Behance is the most popular portfolio platform, which allows design professionals to share projects ranging from typography to interior design. But Behance is so much more than a place to showcase your best work. It’s a perfect platform to network, get inspired from the work of others, and even find employment opportunities through their job search section.
Designers can probably spend hours browsing through Behance, and there’s certainly nothing wrong with that. However, if you have a looming deadline, it’s probably best to narrow down your search and look for something more specific. Luckily, Behance has a terrific user interface, which allows you to search for projects by name, industry or field.
Behance’s biggest competitor, Dribble is another wonderful portfolio platform that designers use to showcase their work, network and find work opportunities. The interface on this platform is designed to give “snippets” of projects, so you’ll often find Dribble linking to the full project featured on Behance. On the other hand, Dribbble is ideal for sharing projects where the details are especially important, such as logos or illustrations.

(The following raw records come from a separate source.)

(** * Online variational Bayes for the author-topic model

    A shallow embedding of [gensim/models/onlineatvb.py] (class [OnlineAtVb]):
    the constructor's configuration checks and author-map derivation, the
    learning-rate schedule [rho], the per-document coordinate ascent of
    [inference] with its blend into the global matrices, the bound
    evaluators [word_bound], [theta_bound] and [beta_bound], the likelihood
    [log_word_prob], and the query [get_author_topics].

    Modelling conventions.
    - numpy [float64] values are idealised as real numbers [R]; rounding,
      overflow and [nan] are outside the model.
    - A 2-d numpy array is a total function [nat -> nat -> R] together with
      the shape kept in the model's configuration; an access outside the
      shape raises [IndexError] in the source, which the model reports
      through explicit guards.
    - A Python [dict] with integer keys is an association list in insertion
      order whose keys are pairwise distinct ([dict_wf]).
    - Python exceptions are values of [exn]; fallible code returns
      [result].  The pure functions of the local solver give the values a
      round computes; the exceptions of the same lines are reported by the
      guards of [check_iteration], in the order of the source. *)

From Stdlib Require Import String.
From Stdlib Require Import Reals Lra Lia List Bool Arith PeanoNat ListSet Sorted.
Import ListNotations.

Local Open Scope R_scope.

(** ** Exceptions and the result monad *)

(** [ComplexRate] is no Python exception: it marks the one place where a
    run leaves the real numbers (line 276 returns a complex learning
    rate), which the model does not follow further. *)
Inductive exn : Type :=
| ValueError (msg : string)
| TypeError (msg : string)
| AttributeError (msg : string)
| KeyError
| IndexError
| ZeroDivisionError
| ComplexRate.

Inductive result (A : Type) : Type :=
| Ok (a : A)
| Raise (e : exn).

Arguments Ok {A} a.
Arguments Raise {A} e.

Definition bind {A B : Type} (r : result A) (f : A -> result B) : result B :=
  match r with
  | Ok a => f a
  | Raise e => Raise e
  end.

Notation "x <- c ;; k" := (bind c (fun x => k))
  (at level 61, c at next level, right associativity).
Notation "c ;;; k" := (bind c (fun _ => k))
  (at level 61, right associativity).

Definition guard (b : bool) (e : exn) : result unit :=
  if b then Ok tt else Raise e.

(** ** Python dictionaries with integer keys *)

Section Dict.
Context {V : Type}.

Definition dict := list (nat * V).

Fixpoint dict_get (m : dict) (k : nat) : option V :=
  match m with
  | [] => None
  | (k', v) :: r => if (k' =? k)%nat then Some v else dict_get r k
  end.

(** [m[k] = v]: overwrite in place, or append a new key. *)
Fixpoint dict_set (m : dict) (k : nat) (v : V) : dict :=
  match m with
  | [] => [(k, v)]
  | (k', v') :: r =>
      if (k' =? k)%nat then (k', v) :: r else (k', v') :: dict_set r k v
  end.

Definition dict_keys (m : dict) : list nat := map fst m.

Definition dict_wf (m : dict) : Prop := NoDup (dict_keys m).

(** [dict(pairs)]: later pairs win. *)
Definition dict_of_pairs (l : list (nat * V)) : dict :=
  fold_left (fun m kv => dict_set m (fst kv) (snd kv)) l [].

End Dict.

Arguments dict V : clear implicits.

(** [x in l] on a Python list of integers. *)
Definition mem (x : nat) (l : list nat) : bool := existsb (Nat.eqb x) l.

(** [x] is listed under key [k] of the map [m]. *)
Definition listed (m : dict (list nat)) (k x : nat) : Prop :=
  exists l, dict_get m k = Some l /\ In x l.

(** ** Derivation of the missing author map ([__init__], lines 74-98) *)

(** Lines 78-81: the authors whose document list contains [d]. *)
Definition authors_of (author2doc : dict (list nat)) (d : nat) : list nat :=
  fold_left
    (fun author_ids (item : nat * list nat) =>
       let (a, a_doc_ids) := item in
       if mem d a_doc_ids then author_ids ++ [a] else author_ids)
    author2doc [].

(** Lines 76-82, for a corpus of [n] documents. *)
Definition make_doc2author (n : nat) (author2doc : dict (list nat))
  : dict (list nat) :=
  fold_left (fun doc2author d => dict_set doc2author d (authors_of author2doc d))
    (seq 0 n) [].

(** Lines 87-90: the set of all author ids found in [doc2author]. *)
Definition authors_ids (doc2author : dict (list nat)) : set nat :=
  fold_left
    (fun s (item : nat * list nat) =>
       fold_left (fun s a => set_add Nat.eq_dec a s) (snd item) s)
    doc2author (empty_set nat).

(** [author2doc[a].append(d)]. *)
Definition dict_append (m : dict (list nat)) (a d : nat) : dict (list nat) :=
  match dict_get m a with
  | Some l => dict_set m a (l ++ [d])
  | None => m
  end.

(** Lines 93-98: one entry per [a] in [range(len(authors_ids))]. *)
Definition make_author2doc (doc2author : dict (list nat)) : dict (list nat) :=
  fold_left
    (fun author2doc a =>
       fold_left
         (fun author2doc (item : nat * list nat) =>
            let (d, a_ids) := item in
            if mem a a_ids then dict_append author2doc a d else author2doc)
         doc2author (dict_set author2doc a []))
    (seq 0 (length (authors_ids doc2author))) [].

(** ** Matrices, accumulation loops and the model's state *)

Definition Matrix := nat -> nat -> R.

(** [m[i, j] = x]. *)
Definition mset (m : Matrix) (i j : nat) (x : R) : Matrix :=
  fun i' j' => if ((i' =? i) && (j' =? j))%nat then x else m i' j'.

(** [acc = 0.0; for x in l: acc += f(x)]. *)
Definition accumulate {A : Type} (f : A -> R) (l : list A) : R :=
  fold_left (fun acc x => acc + f x) l 0.

(** A document is a bag of words: (word id, count) pairs. *)
Definition Doc := list (nat * nat).
Definition Corpus := list Doc.

Definition ids (doc : Doc) : list nat := map fst doc.
Definition cts (doc : Doc) : list nat := map snd doc.

(** [enumerate(l)]. *)
Definition enumerate {A : Type} (l : list A) : list (nat * A) :=
  combine (seq 0 (length l)) l.

(** The attributes of [self] that [inference] and the queries read.
    Lines 116-117 build [self.alpha] and [self.eta] as uniform vectors:
    [alpha] and [eta] are the common entry of each vector.  [self.eta] has
    [num_terms] entries.  [self.alpha] has [len_alpha] entries: as many as
    [self.num_topics] held when line 116 read it, which is before line 122
    assigns the constructor's argument.  Lines 245 and 252 add the whole
    vector to one cell, which numpy accepts for a vector of one entry and
    refuses with a [ValueError] otherwise ([check_iteration]). *)
Record Config : Type := mkConfig {
  corpus : option Corpus;
  num_topics : nat;
  num_terms : nat;
  num_authors : nat;
  alpha : R;
  len_alpha : nat;
  eta : R;
  author2doc : dict (list nat);
  doc2author : dict (list nat);
  iterations : nat;
  passes : nat;
  threshold : R;
  minimum_probability : R;
  decay : R;
  offset : R;
  eval_every : nat
}.

(** The local variables of [inference] that live across documents. *)
Record State : Type := mkState {
  var_gamma : Matrix;
  var_lambda : Matrix;
  tilde_gamma : Matrix;
  tilde_lambda : Matrix;
  var_phi : Matrix;
  Elogtheta : Matrix;
  Elogbeta : Matrix;
  expElogbeta : Matrix;
  t : nat;
  converged : nat
}.

(** [converged = c], every matrix as it is. *)
Definition with_converged (s : State) (c : nat) : State :=
  mkState (var_gamma s) (var_lambda s) (tilde_gamma s) (tilde_lambda s)
    (var_phi s) (Elogtheta s) (Elogbeta s) (expElogbeta s) (t s) c.

(** ** The learning rate (lines 137-138)

    [pow(self.offset + t, -self.decay)].  [rho] is its value on a positive
    base, where [pow] is the real power [Rpower]; [rhot] below is the call
    of line 276 on every base. *)
Definition rho (cfg : Config) (t : nat) : R :=
  Rpower (offset cfg + INR t) (- decay cfg).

Another cool thing you can do on Dribbble is sign up for professional workshops, where you can learn specific design skills, as well as other practical skills such as how to manage your freelancing work.
Pinterest boards may seem a little old-school, with so many professional design platforms nowadays, but when it comes to finding inspiration, this model still works wonders. Though everybody is on Pinterest, brides to be to teachers and car enthusiasts, it’s still a fantastic place to find design inspiration.
The important thing to remember here is to stay open minded. Pinterest is supposed to be eclectic in nature and who knows if photos of colorful food plates might inspire your next design’s color palette. Search widely and have fun!
Dieline is a specialist platform for packaging designers that will probably manage to crush all your preconceived ideas of what packaging looks like.
Some of the work featured on this platform look like pieces of art and often you’ll see that the concepts have been used by real-life brands.
One of the oldest and most renowned blogs in the industry, Creative Bloq is packed with news from the industry, inspirational articles, reviews of design tools, and how-to guides.
Whether you want to read up on awesome women designers, or need a review for popular drawing tables, this blog has you covered. Thanks to the vast range, and in-depth coverage of all topics, it’s a great resource for both design newbies as well as veterans.
Creative Boom is an online magazine that has a slightly more “artistic” flair than the previous one. If you prefer to find your inspiration browsing through stunning images, rather than reading large blocks of text, then this will be a pleasure to read!
That said, there’s a lot to read here that you’re certainly going to find helpful. You can find plenty of interviews and case studies, where the designers explain their thought processes and stylistic choices.
If you specialize in web design, then Awwwards is a must-visit corner of the internet! Every day you can find new stunning websites and showcase them, give their rating on the specific aspects of the website, and show comments from the community about what they like/don’t like about these designs.
Awwwards offers further sources of inspiration in the form of their blog, which looks at specific cases in more depth. You can also purchase some of the many ebooks on web and app design, which are a great source of knowledge and inspiration.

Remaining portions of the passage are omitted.